5 people from Simon Fraser University and 4 from the Art Institute show up in the meeting room. One designer presents a PowerPoint summary of what we have discussed and agreed on in the three meetings so far. For the next 2 hours I take notes, while we brainstorm about the less fleshed out areas of the game. We make good progress and the meeting ends at 6 PM. For the next session in three weeks, we, three designers, get tasked to come up with the specifics of gameplay. Because other designers have a lot on their plates at the moment, we will get together weekly and most of the writing will be left to me, which is great. After the meeting, our former instructor Anthony kindly asks me to tell his current class about E3, and I happily take a chance to tell my former peers about the differences between E3 and GDC, how to best network at these events, and how to benefit from the experiences.
|Team Speed-Force Alpha|
The quick-witted team figures out my lateness and starts working on Chase on their own. Of our original 20-person development team, there are just 6 people involved in the so-called post-development, making the game which was successfully presented at our graduation ready for release on the Internet.
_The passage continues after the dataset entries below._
Definition loadQueue (s : ReviewQueue) : ReviewQueue * list QueueCall := (pq_await QtLoad (upd_pq_loading true None s), [GetQueue]).

Definition mount_queue : ReviewQueue * list QueueCall :=
  loadQueue (mkQueue [] true None None EmptyString None true 0 []).

(** The text fields of a [ppe_detected] message; an absent one is [None]. *)
Record PpeMessage := mkPpeMessage {
  pm_type : string;
  pm_camera_id : option string;
  pm_data : option (option string * option string * option string * option Q * option string)
}.

(** The window listener; [now] is the clock as ISO text. *)
Definition placeholder (now : string) (camera id cls label : option string) (conf : option Q) (at_ : option string) : PendingReviewEntry :=
  mkReviewEntry (default EmptyString id) (default EmptyString camera) EmptyString None None (default EmptyString cls) (default EmptyString label)
    (default 0%Q conf) []
    (match id with Some i => if truthy_str i then "/api/v1/portal/pending-review/" +:+ i +:+ "/frame" else EmptyString | None => EmptyString end)
    "pending" (default now at_) None None None.

Definition has_entry (id : string) (l : list PendingReviewEntry) : bool := existsb (λ e, String.eqb (pr_id e) id) l.

Definition queue_message (now : string) (msg : PpeMessage) (s : ReviewQueue) : ReviewQueue :=
  if negb (String.eqb (pm_type msg) "ppe_detected") then s else
  match pm_data msg with
  | None => s
  | Some (id, cls, label, conf, at_) =>
      let partial := placeholder now (pm_camera_id msg) id cls label conf at_ in
      if negb (truthy_str (pr_id partial)) then s
      else if has_entry (pr_id partial) (pq_entries s) then s
      else upd_pq_entries (partial :: pq_entries s) s
  end.
(* ===== verification/Milesight.v ===== *)
(** * Camera configuration panels

    [components/MilesightAdvanced.tsx]: the panels of the vendor's options, each a JSON value
    that is loaded from the camera, edited field by field and saved as a whole; and the
    scenes of [internal/api/milesight_config.go], which the server unwraps and wraps.

    A panel is a JSON value: an edit [{ ...data, [key]: v }] replaces one field and keeps the
    rest, whatever else the camera sent.  [control] gives the fields that have a control. *)

From S2P Require Import Prelude Types Http.
From stdpp Require Import pretty.
From Stdlib Require Import QArith.
#[local] Open Scope string_scope.
#[local] Open Scope Z_scope.

(** ** Fields of a JSON value *)

Inductive FieldStep := SKey (k : string) | SIdx (i : nat).

#[export] Instance step_eq_dec : EqDecision FieldStep.
Proof. solve_decision. Defined.

Fixpoint jset_list (k : string) (v : json) (fs : list (string * json)) : list (string * json) :=
  match fs with
  | [] => [(k, v)]
  | e :: r => if String.eqb e.1 k then (k, v) :: r else e :: jset_list k v r
  end.

Fixpoint jpath_get (p : list FieldStep) (j : json) : option json :=
  match p with
  | [] => Some j
  | SKey k :: r => match jget k j with Some x => jpath_get r x | None => None end
  | SIdx i :: r => match j with JArr l => match l !! i with Some x => jpath_get r x | None => None end | _ => None end
  end.
(** A nullable column is an option. *)
Record StoredSite := mkStoredSite {
  db_id : string;
  db_name : string;
  db_address : string;
  db_organization_id : string;
  db_latitude : option Q;
  db_longitude : option Q;
  db_status : string;
  db_monitoring_start : string;
  db_monitoring_end : string;
  db_site_notes : option (list string);
  db_feature_mode : option string;
  db_retention_days : option Z;
  db_recording_mode : option string;
  db_pre_buffer_sec : option Z;
  db_post_buffer_sec : option Z;
  db_recording_triggers : option string;
  db_recording_schedule : option string;
  db_monitoring_schedule : option json;
  db_snooze : option json;
  db_created_at : string;
  db_deleted : bool
}.

(** *** Reading *)

(** [GetSite] selects from the view of live sites; columns it does not select, like the
    monitoring schedule, keep their zero value, and [omitempty] drops them. *)
Definition site_json (r : StoredSite) : json :=
  JObj ([("id", JStr (db_id r)); ("name", JStr (db_name r)); ("address", JStr (db_address r)); ("company_id", JStr (db_organization_id r))]
    ++ opt_prop "latitude" (JNum <$> db_latitude r) ++ opt_prop "longitude" (JNum <$> db_longitude r)
    ++ [("status", JStr (db_status r)); ("monitoring_start", JStr (db_monitoring_start r)); ("monitoring_end", JStr (db_monitoring_end r));
        ("site_notes", match db_site_notes r with Some l => JArr (JStr <$> l) | None => JNull end);
        ("feature_mode", JStr (default "security_and_safety" (db_feature_mode r)));
        ("retention_days", jnum (default 30 (db_retention_days r))); ("recording_mode", JStr (default "continuous" (db_recording_mode r)));
        ("pre_buffer_sec", jnum (default 10 (db_pre_buffer_sec r))); ("post_buffer_sec", jnum (default 30 (db_post_buffer_sec r)));
        ("recording_triggers", JStr (default "motion,object" (db_recording_triggers r))); ("recording_schedule", JStr (default EmptyString (db_recording_schedule r)));
        ("created_at", JStr (db_created_at r)); ("cameras_online", jnum 0); ("cameras_total", jnum 0);
        ("compliance_score", jnum 0); ("open_incidents", jnum 0); ("workers_on_site", jnum 0); ("last_activity", JStr EmptyString); ("trend", JStr EmptyString)])%list.

Definition find_site (id : string) (rows : list StoredSite) : option StoredSite :=
  find_where (λ r, String.eqb (db_id r) id && negb (db_deleted r)) rows.

(** The caller's scope: everything, or an organization and a list of sites. *)
Inductive CallerScope := Unscoped | Scoped (organization : string) (site_ids : list string).

Definition can_view (s : CallerScope) (r : StoredSite) : bool :=
  match s with
  | Unscoped => true
  | Scoped org ids => (truthy_str org && String.eqb (db_organization_id r) org) || includes (db_id r) ids
  end.

(** The status and the body when it is JSON. *)
Definition HandleGetSite (s : CallerScope) (id : string) (rows : list StoredSite) : Z * option json :=
  match find_site id rows with
  | Some r => if can_view s r then (200, Some (site_json r)) else (404, None)
  | None => (404, None)
  end.

(** *** Updating *)

Record SiteCreate := mkSiteCreate {
  sq_name : string;
  sq_address : string;
  sq_company_id : string;
  sq_latitude : option Q;
  sq_longitude : option Q;
  sq_feature_mode : string
}.

(** Decoding into a string, a [*float64] and an [int]: an absent or null field keeps the zero value. *)
Definition go_string (o : option json) : option string := match o with None | Some JNull => Some EmptyString | Some (JStr s) => Some s | _ => None end.
Definition go_float (o : option json) : option (option Q) := match o with None | Some JNull => Some None | Some (JNum q) => Some (Some q) | _ => None end.
Definition go_int (o : option json) : option Z :=
  match o with
  | None | Some JNull => Some 0
  | Some (JNum q) => if (Qden (Qred q) =? 1)%positive && (- 2 ^ 63 <=? Qnum (Qred q)) && (Qnum (Qred q) <? 2 ^ 63) then Some (Qnum (Qred q)) else None
  | _ => None
  end.

Definition decode_site (body : json) : option SiteCreate :=
  match body with
  | JObj _ =>
      n ← go_string (jget "name" body); a ← go_string (jget "address" body); c ← go_string (jget "company_id" body);
      la ← go_float (jget "latitude" body); lo ← go_float (jget "longitude" body); f ← go_string (jget "feature_mode" body);
      Some (mkSiteCreate n a c la lo f)
  | JNull => Some (mkSiteCreate EmptyString EmptyString EmptyString None None EmptyString)
  | _ => None
  end.

Definition set_details (c : SiteCreate) (mode : string) (r : StoredSite) : StoredSite :=
  mkStoredSite (db_id r) (sq_name c) (sq_address c) (sq_company_id c) (sq_latitude c) (sq_longitude c) (db_status r) (db_monitoring_start r)
    (db_monitoring_end r) (db_site_notes r) (Some mode) (db_retention_days r) (db_recording_mode r) (db_pre_buffer_sec r) (db_post_buffer_sec r)
    (db_recording_triggers r) (db_recording_schedule r) (db_monitoring_schedule r) (db_snooze r) (db_created_at r) (db_deleted r).

Definition is_row (id : string) (r : StoredSite) : bool := String.eqb (db_id r) id.

(** [UPDATE sites SET ... WHERE id=$1]; the organization is a foreign key. *)
Definition UpdateSite (orgs : list string) (id : string) (c : SiteCreate) (rows : list StoredSite) : option (list StoredSite) :=
  let mode := if truthy_str (sq_feature_mode c) then sq_feature_mode c else "security_and_safety" in
  if existsb (is_row id) rows && negb (existsb (String.eqb (sq_company_id c)) orgs) then None
  else Some (map_where (is_row id) (set_details c mode) rows).

Definition requireAdminOrSupervisor (role : string) : bool := String.eqb role "admin" || String.eqb role "soc_supervisor".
Today’s work involves re-doing textures and replacing triggers for tutorial messages, creating player input and test stats tracking for the high score table, tweaking the Level Objective Locator (LOL) on the HUD, inserting more dancing villagers in the opening cinematic, and altering egg-meter costs on sprinting, dodging, and egg-laying. Because we expect to wrap up the production in the coming weekend, this will not turn into a late night session. At 10 o’clock we compile the final build of the day and head out to Uncle Fatih’s on Commercial Drive, the best pizza joint in Vancouver.
|Best Pizza Joint in Vancouver|
Coming home is always a joy, and midnight is the peak hour for my girlfriend to play piano and compose (thankfully, she uses headphones). I start writing the Day in the Life article but feel too tired and decide to go to bed. Looking at and updating the Outlook calendar of the next day, I see that tomorrow will be busy as well, except for the empty morning part reserved for sleeping. Good night.